Selected Uber riders can pay in cash here

From today, selected Uber customers can pay their fares in cash, under a pilot that makes Singapore the first developed city in the world to do so.

This is a departure from the private car hire service's cashless payment policy here.

The trial will involve a "large proportion of new and existing customers", said the San Francisco-based firm, but it did not reveal how many.

While the global start-up accepts cash in about 40 of more than 400 cities it operates in, it said the Republic is "the first developed city in the world to experiment with cash payments".

Observers noted that Uber's latest move ups the ante in the competition with rival transport app Grab for drivers and customers.

Grab offers its customers both cash and cashless options, such as credit card, for its taxi bookings and for-hire chauffeur service, called GrabCar.

Uber Singapore's general manager Warren Tseng said: "Currently, cash transactions make up over 30 per cent of all transactions on the island-state, so introducing cash payments as an alternative option for Singaporeans makes sense."

But it is not only passengers who benefit. Mr Tseng said cash is also useful for drivers to help with day-to-day expenses like petrol.

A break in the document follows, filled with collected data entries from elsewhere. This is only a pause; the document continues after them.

(* ===== verification/ExecutionRpcWitness.v ===== *)
(** * A concrete execution node

    A node for the tables of MptWitness: it answers every request, with the
    words of the tables.  The preparation of the two queued requests of that
    file runs against it. *)
From S2P Require Import Prelude Externals StorageLayout Types Merkle Instances MerkleSpec RequestLeaf Mpt MptSpec MptWitness StoreHash Consensus ConsensusSpec ConsensusWitness Detector Notice BridgeHead BridgeHeadSpec Rpc ExecutionRpc ExecutionRpcSpec ExecutionRpcComplete.

#[global] Instance toy_debug : DebugFmt := {|
  debug_address _ := "address"; debug_b256 _ := "word"; debug_u256 _ := "value"; debug_string s := s |}.

(** The state of the tables, by hashed address and key. *)
Definition n_acct (a : Address) : option TrieAccount :=
  if decide (keccak256 (fb_bytes a) = keccak256 (fb_bytes w_queue)) then Some (w_account w_queue_root)
  else if decide (keccak256 (fb_bytes a) = keccak256 (fb_bytes w_target)) then Some (w_account w_target_root)
  else None.
Definition n_value (a : Address) (key : B256) : U256 :=
  to_uint 256 (be_val (default [] (table_get w_table (account_storage (n_acct a)) (keccak256 (fb_bytes key))))).
Definition n_response (a : Address) (keys : list B256) : EIP1186AccountProofResponse :=
  let acct := default (w_account (fb_zero 32)) (n_acct a) in
  MkAccountProof a (balance acct) (code_hash acct) (nonce acct) (storage_root acct) []
    ((λ key, MkStorageProof key (n_value a key) []) <$> keys).
Definition n_node : RootProvider () :=
  MkProvider () (λ a keys _ w, (w, inl (n_response a keys))) (λ a key _ w, (w, inl (n_value a key))).

(** The rows of the tables: accounts under the state root, words elsewhere. *)
Lemma n_rows : Forall (λ '(r, _, v), r = w_state ∨ length v = 32%nat ∧ be_val v ≠ 0) w_table.
Proof. apply (bool_decide_unpack _). vm_compute. exact I. Qed.
Lemma n_word v : length v = 32%nat → be_val v ≠ 0 → Some v = expected_storage_value (to_uint 256 (be_val v)).
Proof.
  intros Hlen Hv. pose proof (be_val_bound v) as Hb. rewrite Hlen, pow256_32 in Hb.
  unfold expected_storage_value. rewrite to_uint_small by done. rewrite decide_False by done.
  unfold u256_encode, w_trie, table_trie. by rewrite to_uint_small, <-Hlen, be_bytes_be_val by done.
Qed.
Lemma n_words root key : root ≠ w_state →
  table_get w_table root key = expected_storage_value (to_uint 256 (be_val (default [] (table_get w_table root key)))).
Proof.
  intros Hroot. unfold table_get. destruct (list_find _ w_table) as [[i [[r k] v]]|] eqn:Hf; [|done].
  apply list_find_Some in Hf as (Hl & [-> ->] & _). destruct (Forall_lookup_1 _ _ _ _ n_rows Hl) as [?|[Hlen Hv]]; [done|].
  exact (n_word v Hlen Hv).
Qed.
Lemma n_roots a : account_storage (n_acct a) ≠ w_state.
Proof.
  unfold n_acct. destruct (decide _); [|destruct (decide _)];
    (apply (bool_decide_unpack _); vm_compute; exact I).
Qed.
Lemma n_account a : table_get w_table w_state (keccak256 (fb_bytes a)) = account_encode <$> n_acct a.
Proof.
  unfold n_acct, table_get.
  destruct (decide (keccak256 (fb_bytes a) = keccak256 (fb_bytes w_queue))) as [->|Hq]; [by vm_compute|].
  destruct (decide (keccak256 (fb_bytes a) = keccak256 (fb_bytes w_target))) as [->|Ht]; [by vm_compute|].
  destruct (list_find _ w_table) as [[i [[r k] v]]|] eqn:Hf; [|done]. exfalso.
  apply list_find_Some in Hf as (Hl & [-> Hk] & _).
  assert (Forall (λ '(r, k, _), r = w_state →
    k = keccak256 (fb_bytes w_queue) ∨ k = keccak256 (fb_bytes w_target)) w_table) as Hall.
  { apply (bool_decide_unpack _). vm_compute. exact I. }
  destruct (Forall_lookup_1 _ _ _ _ Hall Hl eq_refl); congruence.
Qed.

Lemma n_verify root key v : table_get w_table root key = v → verify_proof root key v [] = inl ().
Proof. intros <-. unfold verify_proof, w_trie, table_trie. by rewrite decide_True. Qed.
Lemma n_refute root key v : table_get w_table root key ≠ v → verify_proof root key v [] ≠ inl ().
Proof. intros Hne. unfold verify_proof, w_trie, table_trie. by rewrite decide_False. Qed.
Opaque w_table checksum.

Lemma n_truthful block : truthful w_state n_acct n_value n_node block.
Proof.
  split; [by intros a key []; exists ()|]. intros a keys []. exists (), (n_response a keys). split; [done|].
  unfold n_response. split; cbn [ap_address ap_storage_proof ap_account_proof].
  - done.
  - rewrite <-list_fmap_compose. apply list_fmap_id.
  - apply Forall_fmap, Forall_true. intros key. split; [done|].
    apply n_verify, n_words, n_roots.
  - pose proof (n_account a) as Ha. unfold claimed_account. cbn [ap_balance ap_code_hash ap_nonce ap_storage_hash].
    destruct (n_acct a) as [acct|]; cbn [default fmap option_fmap option_map] in *.
    + split; [by destruct acct|]. by apply n_verify.
    + split; [|by apply n_verify]. apply n_refute. unfold trie_path. simpl. simpl in Ha. by rewrite Ha.
Qed.

Definition n_validated : ConsensusProofInputs := consensus_inputs w_inputs1.
Definition n_cursor : u64 := to_uint 64 0.
Definition n_head : u64 := to_uint 64 2.
Lemma n_queued : Forall (λ '(i, e), Forall (λ '(slot, word), n_value w_queue slot = word)
  (entry_words (uadd n_cursor (to_uint 64 (Z.of_nat i))) e)) (enumerate w_entries).
Proof. apply (bool_decide_unpack _). vm_compute. exact I. Qed.
Lemma n_queue : queue_state n_acct n_value w_queue n_cursor n_head.
Proof.
  split.
  - apply (bool_decide_unpack _). vm_compute. exact I.
  - vm_compute. reflexivity.
  - done.
  - intros i Hi. change (Z.min (n_head - n_cursor) MAX_BATCH) with 2 in Hi.
    destruct (lookup_lt_is_Some_2 w_entries i) as [e He]; [change (length w_entries) with 2%nat; lia|].
    exists e. pose proof n_queued as Hall. rewrite Forall_elem in Hall.
    apply (Hall (i, e)), elem_of_enumerate, He.
Qed.

Lemma n_program : consensus_program n_validated = Ok (consensus_outputs w_outputs1) ∧
  co_execution_state_root (consensus_outputs w_outputs1) = w_state ∧
  co_output_slot (consensus_outputs w_outputs1) `mod` 32 = 0.
Proof.
  split; [apply (proj1 (consensus_mpt_program_Ok _ _) w_run1)|]. split; vm_compute; reflexivity.
Qed.

Lemma truthful_node_accepted_witness : ∃ w' inputs o,
  _prepare_consensus_mpt_proof_inputs map_to_list "join error" n_node w_queue n_cursor (to_uint 64 1032) n_validated
    w_state 3 () = (w', [], Ok inputs) ∧
  consensus_mpt_program inputs = Ok o ∧ consensus_outputs o = consensus_outputs w_outputs1 ∧
  po_proof_request_queue_address o = w_queue ∧
  uint_Z (po_output_queue_cursor o) = n_cursor + Z.min (n_head - n_cursor) MAX_BATCH.
Proof.
  exact (truthful_node_accepted w_state n_acct n_value n_node (to_uint 64 1032) (n_truthful _) map_to_list
    (λ m, reflexivity (map_to_list m)) "join error" w_queue n_cursor n_head 3 n_validated (consensus_outputs w_outputs1) ()
    n_queue (proj1 n_program) (proj1 (proj2 n_program)) (proj2 (proj2 n_program))).
Defined.

(** The result of that run. *)
Definition n_run : () * list Z * res string ProofInputs :=
  _prepare_consensus_mpt_proof_inputs map_to_list "join error" n_node w_queue n_cursor (to_uint 64 1032) n_validated
    w_state 3 ().
Definition n_inputs : ProofInputs := ok_default w_inputs1 (snd n_run).
Lemma n_run_eq :
  _prepare_consensus_mpt_proof_inputs map_to_list "join error" n_node w_queue n_cursor (to_uint 64 1032) n_validated
    w_state 3 () = (fst (fst n_run), snd (fst n_run), Ok n_inputs).
Proof.
  fold n_run. assert (is_ok (snd n_run) = true) as Hok by (vm_compute; reflexivity).
  unfold n_inputs. destruct n_run as [[w ws] [i|e|]]; done.
Qed.
Opaque n_run.

Lemma prepared_inputs_provable_witness :
  let qs := pi_queue_storage n_inputs in
  consensus_inputs n_inputs = n_validated ∧ input_cursor qs = n_cursor ∧ targets_distinct qs ∧ vec_fits (entries qs) ∧
  Z.of_nat (length (entries qs)) = Z.min (head qs - n_cursor) MAX_BATCH ∧
  ∃ o, consensus_mpt_program n_inputs = Ok o ∧
    uint_Z (po_output_queue_cursor o) = n_cursor + Z.of_nat (length (entries qs)).
Proof.
  exact (prepared_inputs_provable map_to_list (λ m, reflexivity (map_to_list m)) "join error" n_node w_queue n_cursor
    (to_uint 64 1032) n_validated w_state 3 () _ _ _ n_run_eq).
Defined.

(** A node that counts its calls and refuses the second and the third: two keys, one
    to a request. *)
Definition f_response (keys : list B256) (calls : nat) : EIP1186AccountProofResponse :=
  MkAccountProof (fb_zero 20) (to_uint 256 (Z.of_nat calls)) (fb_zero 32) (to_uint 64 0) (fb_zero 32) []
    ((λ k, MkStorageProof k (to_uint 256 (Z.of_nat calls)) []) <$> keys).
Definition f_provider : RootProvider nat := {|
  rpc_get_proof _ keys _ calls :=
    (S calls, if bool_decide (calls = 1 ∨ calls = 2)%nat then inr "busy"%string else inl (f_response keys calls));
  rpc_get_storage_at _ _ _ calls := (S calls, inr "unused"%string)
|}.
Definition f_keys : list B256 := [repeat_byte 32 x01; repeat_byte 32 x02].
Lemma get_proof_requests_witness :
  _get_proof f_provider (fb_zero 20) f_keys (to_uint 64 7) 1 0%nat =
    (4%nat, [1; 2], Ok (merged (f_response (take 1 f_keys) 0) [f_response (drop 1 f_keys) 3])) ∧
  ∃ chunks proofs, mjoin chunks = f_keys ∧
    chunks_run f_provider (fb_zero 20) (to_uint 64 7) chunks 0%nat [1; 2] proofs 4%nat.
Proof.
  split; [vm_compute; reflexivity|].
  destruct (get_proof_requests f_provider (fb_zero 20) f_keys (to_uint 64 7) 1 0%nat)
    as (chunks & proofs & Hj & _ & _ & _ & Hrun & _).
  exists chunks, proofs. split; [exact Hj|exact Hrun].
Defined.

On Sunday, Uber informed drivers of when and how much to collect from cash-paying customers. Fares paid by cash are to be rounded down to the nearest 10 cents, and only the fare amount calculated by the app is to be collected, Uber said in a training video.

Though Uber has touted cashless payment as a selling point for its convenience - allowing passengers to hop off the car at the destination - its latest move is seen as a way to win over more passengers and drivers to its platform.

Private car hire drivers who operate for both Uber and Grab platforms said between 60 and 70 per cent of GrabCar's customers pay by cash as they hail from a more blue-collar background, and do not own credit cards.

Asked about the proportion of cash transactions it receives, Grab would say only that its "numbers do show that people still prefer cash".

Uber and GrabCar driver Chin T. T., 35, said: "Some passengers tell me they do not want to upload their credit card details for security reasons, for example, if the servers are hacked."